### Exercise instructions:
Where a line in the listing contains the string "place", copy that line out.

### Data extracts:
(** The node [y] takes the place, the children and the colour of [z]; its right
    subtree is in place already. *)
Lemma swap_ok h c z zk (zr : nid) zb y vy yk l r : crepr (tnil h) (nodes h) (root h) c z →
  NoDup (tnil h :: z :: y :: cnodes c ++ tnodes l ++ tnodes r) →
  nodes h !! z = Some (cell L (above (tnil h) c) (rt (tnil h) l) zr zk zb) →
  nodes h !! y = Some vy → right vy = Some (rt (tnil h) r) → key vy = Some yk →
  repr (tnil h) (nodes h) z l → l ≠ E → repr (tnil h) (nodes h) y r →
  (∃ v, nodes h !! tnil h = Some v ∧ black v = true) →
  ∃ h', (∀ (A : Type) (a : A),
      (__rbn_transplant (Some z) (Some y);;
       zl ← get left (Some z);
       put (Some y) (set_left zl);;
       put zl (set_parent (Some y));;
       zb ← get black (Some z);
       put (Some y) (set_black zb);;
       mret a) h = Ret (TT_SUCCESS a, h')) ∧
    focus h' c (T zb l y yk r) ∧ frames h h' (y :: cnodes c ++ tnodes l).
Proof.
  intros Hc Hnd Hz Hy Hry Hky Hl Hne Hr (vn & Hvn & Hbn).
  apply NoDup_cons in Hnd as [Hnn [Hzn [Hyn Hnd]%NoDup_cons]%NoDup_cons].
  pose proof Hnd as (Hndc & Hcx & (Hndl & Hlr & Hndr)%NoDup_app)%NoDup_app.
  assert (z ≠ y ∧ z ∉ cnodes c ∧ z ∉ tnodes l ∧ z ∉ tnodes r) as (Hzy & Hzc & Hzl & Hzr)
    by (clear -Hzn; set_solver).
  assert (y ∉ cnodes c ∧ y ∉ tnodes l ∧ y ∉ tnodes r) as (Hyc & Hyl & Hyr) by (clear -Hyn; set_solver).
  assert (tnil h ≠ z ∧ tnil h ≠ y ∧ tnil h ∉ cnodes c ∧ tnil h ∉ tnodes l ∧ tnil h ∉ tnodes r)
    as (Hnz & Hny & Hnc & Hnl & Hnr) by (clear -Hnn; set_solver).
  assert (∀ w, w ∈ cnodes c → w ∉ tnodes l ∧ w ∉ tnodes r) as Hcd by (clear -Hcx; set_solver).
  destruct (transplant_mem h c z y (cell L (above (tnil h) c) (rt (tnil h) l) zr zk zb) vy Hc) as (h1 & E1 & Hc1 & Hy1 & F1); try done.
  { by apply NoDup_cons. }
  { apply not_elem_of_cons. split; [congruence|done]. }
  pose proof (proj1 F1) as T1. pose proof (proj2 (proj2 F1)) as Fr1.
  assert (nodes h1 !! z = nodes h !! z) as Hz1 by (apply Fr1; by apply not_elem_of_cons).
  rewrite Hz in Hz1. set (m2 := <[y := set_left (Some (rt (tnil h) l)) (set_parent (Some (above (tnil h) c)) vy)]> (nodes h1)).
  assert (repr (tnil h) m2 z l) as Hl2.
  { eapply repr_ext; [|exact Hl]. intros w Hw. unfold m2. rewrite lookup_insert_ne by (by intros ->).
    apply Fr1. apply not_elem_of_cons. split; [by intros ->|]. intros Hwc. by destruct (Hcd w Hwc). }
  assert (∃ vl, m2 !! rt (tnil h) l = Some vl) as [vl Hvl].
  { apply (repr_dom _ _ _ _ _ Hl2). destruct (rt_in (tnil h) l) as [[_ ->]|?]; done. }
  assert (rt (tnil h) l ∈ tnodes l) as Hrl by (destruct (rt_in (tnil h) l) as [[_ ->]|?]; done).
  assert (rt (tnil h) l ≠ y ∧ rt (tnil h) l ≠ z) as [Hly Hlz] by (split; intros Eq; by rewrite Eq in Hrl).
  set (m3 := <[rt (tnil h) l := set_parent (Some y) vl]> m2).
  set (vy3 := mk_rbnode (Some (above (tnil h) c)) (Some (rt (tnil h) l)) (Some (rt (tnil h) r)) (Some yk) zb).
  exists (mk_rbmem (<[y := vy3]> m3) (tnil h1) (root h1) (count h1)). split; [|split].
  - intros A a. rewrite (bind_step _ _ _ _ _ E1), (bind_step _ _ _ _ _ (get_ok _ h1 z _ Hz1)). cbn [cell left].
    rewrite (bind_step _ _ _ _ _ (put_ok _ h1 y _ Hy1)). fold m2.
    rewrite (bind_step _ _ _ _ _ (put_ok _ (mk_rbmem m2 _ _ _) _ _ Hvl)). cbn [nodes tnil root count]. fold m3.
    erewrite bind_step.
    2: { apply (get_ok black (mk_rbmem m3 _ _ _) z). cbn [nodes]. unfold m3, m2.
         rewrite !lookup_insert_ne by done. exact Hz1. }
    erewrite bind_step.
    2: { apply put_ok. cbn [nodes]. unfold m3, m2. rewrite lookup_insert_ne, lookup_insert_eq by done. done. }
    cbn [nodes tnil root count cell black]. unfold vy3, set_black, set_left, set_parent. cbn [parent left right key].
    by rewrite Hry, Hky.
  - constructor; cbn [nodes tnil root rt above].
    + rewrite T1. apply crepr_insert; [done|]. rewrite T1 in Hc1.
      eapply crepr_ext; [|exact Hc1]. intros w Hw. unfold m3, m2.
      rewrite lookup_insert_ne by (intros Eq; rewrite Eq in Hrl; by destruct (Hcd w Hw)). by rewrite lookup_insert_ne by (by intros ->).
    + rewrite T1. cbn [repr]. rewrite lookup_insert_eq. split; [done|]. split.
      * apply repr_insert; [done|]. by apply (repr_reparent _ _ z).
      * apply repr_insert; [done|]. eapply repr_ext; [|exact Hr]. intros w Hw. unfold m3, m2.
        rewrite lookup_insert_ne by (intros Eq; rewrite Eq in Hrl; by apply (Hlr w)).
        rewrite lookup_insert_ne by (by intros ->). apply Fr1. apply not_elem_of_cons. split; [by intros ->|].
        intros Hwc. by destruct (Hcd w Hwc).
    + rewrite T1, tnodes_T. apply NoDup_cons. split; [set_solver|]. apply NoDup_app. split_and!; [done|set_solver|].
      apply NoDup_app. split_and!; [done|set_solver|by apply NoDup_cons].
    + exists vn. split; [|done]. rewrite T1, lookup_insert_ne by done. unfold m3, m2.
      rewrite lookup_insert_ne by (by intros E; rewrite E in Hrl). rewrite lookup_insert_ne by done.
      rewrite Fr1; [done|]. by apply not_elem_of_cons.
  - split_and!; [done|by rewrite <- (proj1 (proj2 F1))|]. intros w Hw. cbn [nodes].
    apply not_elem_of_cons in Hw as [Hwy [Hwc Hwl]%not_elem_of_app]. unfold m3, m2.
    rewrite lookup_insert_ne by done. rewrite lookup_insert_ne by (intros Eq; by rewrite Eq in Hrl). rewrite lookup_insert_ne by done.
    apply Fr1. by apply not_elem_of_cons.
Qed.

### Exercise solution:
(** The node [y] takes the place, the children and the colour of [z]; its right
    subtree is in place already. *)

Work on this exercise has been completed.